Data extracted from a collection
- Opening Delimiter -

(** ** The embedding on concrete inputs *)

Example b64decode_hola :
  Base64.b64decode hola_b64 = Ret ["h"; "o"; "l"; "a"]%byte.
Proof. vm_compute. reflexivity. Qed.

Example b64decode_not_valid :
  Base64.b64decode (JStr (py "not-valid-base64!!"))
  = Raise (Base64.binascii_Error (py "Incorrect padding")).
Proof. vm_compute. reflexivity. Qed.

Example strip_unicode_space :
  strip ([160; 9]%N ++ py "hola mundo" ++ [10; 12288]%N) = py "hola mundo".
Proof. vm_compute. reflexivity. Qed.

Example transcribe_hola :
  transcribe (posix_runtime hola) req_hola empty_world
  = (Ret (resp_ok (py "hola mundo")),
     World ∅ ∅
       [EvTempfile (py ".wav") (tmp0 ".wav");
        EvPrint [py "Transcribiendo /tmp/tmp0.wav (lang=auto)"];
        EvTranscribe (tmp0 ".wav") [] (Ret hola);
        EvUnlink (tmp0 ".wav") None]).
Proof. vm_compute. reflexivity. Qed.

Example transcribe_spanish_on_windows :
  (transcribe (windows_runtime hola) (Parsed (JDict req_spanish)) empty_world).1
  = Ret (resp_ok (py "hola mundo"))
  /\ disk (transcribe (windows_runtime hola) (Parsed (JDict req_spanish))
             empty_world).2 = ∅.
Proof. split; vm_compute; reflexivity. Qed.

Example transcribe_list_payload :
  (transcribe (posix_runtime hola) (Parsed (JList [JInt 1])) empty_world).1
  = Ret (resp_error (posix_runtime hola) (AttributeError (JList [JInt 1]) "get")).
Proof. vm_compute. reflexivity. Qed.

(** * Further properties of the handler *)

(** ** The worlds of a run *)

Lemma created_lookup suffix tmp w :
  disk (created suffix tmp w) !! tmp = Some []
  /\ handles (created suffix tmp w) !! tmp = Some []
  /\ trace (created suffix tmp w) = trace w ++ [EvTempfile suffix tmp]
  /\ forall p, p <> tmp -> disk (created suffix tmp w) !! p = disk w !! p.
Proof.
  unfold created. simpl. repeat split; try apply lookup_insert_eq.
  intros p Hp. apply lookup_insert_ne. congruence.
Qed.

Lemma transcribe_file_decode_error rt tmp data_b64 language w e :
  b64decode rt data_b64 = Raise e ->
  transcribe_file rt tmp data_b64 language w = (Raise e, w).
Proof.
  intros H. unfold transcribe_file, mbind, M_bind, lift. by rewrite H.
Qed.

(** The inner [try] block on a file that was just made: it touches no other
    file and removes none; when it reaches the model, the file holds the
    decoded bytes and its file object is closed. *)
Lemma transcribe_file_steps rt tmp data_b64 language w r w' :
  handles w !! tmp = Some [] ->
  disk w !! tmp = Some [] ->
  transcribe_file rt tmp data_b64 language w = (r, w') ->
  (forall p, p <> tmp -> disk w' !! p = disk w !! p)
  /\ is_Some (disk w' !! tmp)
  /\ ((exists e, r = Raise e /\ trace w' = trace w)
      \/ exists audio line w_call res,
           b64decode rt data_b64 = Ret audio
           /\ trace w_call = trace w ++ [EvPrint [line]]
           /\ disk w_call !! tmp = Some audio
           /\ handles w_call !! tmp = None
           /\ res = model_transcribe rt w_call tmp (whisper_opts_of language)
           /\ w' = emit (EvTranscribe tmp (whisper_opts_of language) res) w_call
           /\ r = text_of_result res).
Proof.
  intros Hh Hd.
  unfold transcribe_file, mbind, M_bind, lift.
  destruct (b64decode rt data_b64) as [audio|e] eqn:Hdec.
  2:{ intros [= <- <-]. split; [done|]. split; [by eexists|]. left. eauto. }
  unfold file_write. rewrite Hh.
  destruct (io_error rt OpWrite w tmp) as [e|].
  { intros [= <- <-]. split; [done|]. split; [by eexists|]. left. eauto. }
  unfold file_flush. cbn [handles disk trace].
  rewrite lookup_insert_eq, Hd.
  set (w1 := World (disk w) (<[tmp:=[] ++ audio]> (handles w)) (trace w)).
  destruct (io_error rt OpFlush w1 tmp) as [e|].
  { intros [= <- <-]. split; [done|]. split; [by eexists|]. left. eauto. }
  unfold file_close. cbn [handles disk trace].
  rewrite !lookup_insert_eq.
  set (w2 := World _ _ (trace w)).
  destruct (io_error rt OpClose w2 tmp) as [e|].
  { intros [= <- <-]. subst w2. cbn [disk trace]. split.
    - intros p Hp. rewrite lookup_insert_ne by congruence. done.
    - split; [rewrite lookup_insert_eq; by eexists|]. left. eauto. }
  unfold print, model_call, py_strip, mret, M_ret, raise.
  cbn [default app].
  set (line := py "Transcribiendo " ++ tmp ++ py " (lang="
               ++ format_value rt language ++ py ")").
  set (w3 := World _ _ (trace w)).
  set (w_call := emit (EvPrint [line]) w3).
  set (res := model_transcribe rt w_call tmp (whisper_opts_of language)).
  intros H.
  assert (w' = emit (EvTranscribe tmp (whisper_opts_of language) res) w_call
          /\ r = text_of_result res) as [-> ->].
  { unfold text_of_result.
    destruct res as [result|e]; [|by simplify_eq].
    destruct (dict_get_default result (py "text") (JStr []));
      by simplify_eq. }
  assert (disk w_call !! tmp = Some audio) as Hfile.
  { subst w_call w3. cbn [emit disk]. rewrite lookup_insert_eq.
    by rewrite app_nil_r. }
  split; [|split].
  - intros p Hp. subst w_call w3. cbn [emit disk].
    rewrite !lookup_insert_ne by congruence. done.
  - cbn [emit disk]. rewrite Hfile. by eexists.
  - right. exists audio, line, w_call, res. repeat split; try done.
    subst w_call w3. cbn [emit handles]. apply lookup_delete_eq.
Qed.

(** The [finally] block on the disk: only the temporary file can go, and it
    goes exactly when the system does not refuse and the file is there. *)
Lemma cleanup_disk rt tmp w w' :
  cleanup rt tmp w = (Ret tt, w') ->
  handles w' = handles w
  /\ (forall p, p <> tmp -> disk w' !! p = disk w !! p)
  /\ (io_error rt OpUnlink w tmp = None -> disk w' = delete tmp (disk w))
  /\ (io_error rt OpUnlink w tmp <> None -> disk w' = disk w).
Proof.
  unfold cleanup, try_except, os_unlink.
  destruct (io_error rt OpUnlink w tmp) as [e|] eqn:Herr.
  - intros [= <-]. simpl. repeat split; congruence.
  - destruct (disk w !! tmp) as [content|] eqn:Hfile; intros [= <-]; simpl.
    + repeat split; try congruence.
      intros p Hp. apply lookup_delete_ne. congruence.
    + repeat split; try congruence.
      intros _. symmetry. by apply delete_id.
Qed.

- Closing Delimiter -

What is required:
Taking the records above, retype every line from the one with "split; [|split]." down to the one with "(** The [finally]", exactly and with nothing else.

Your response:
  split; [|split].
  - intros p Hp. subst w_call w3. cbn [emit disk].
    rewrite !lookup_insert_ne by congruence. done.
  - cbn [emit disk]. rewrite Hfile. by eexists.
  - right. exists audio, line, w_call, res. repeat split; try done.
    subst w_call w3. cbn [emit handles]. apply lookup_delete_eq.
Qed.

(** The [finally] block on the disk: only the temporary file can go, and it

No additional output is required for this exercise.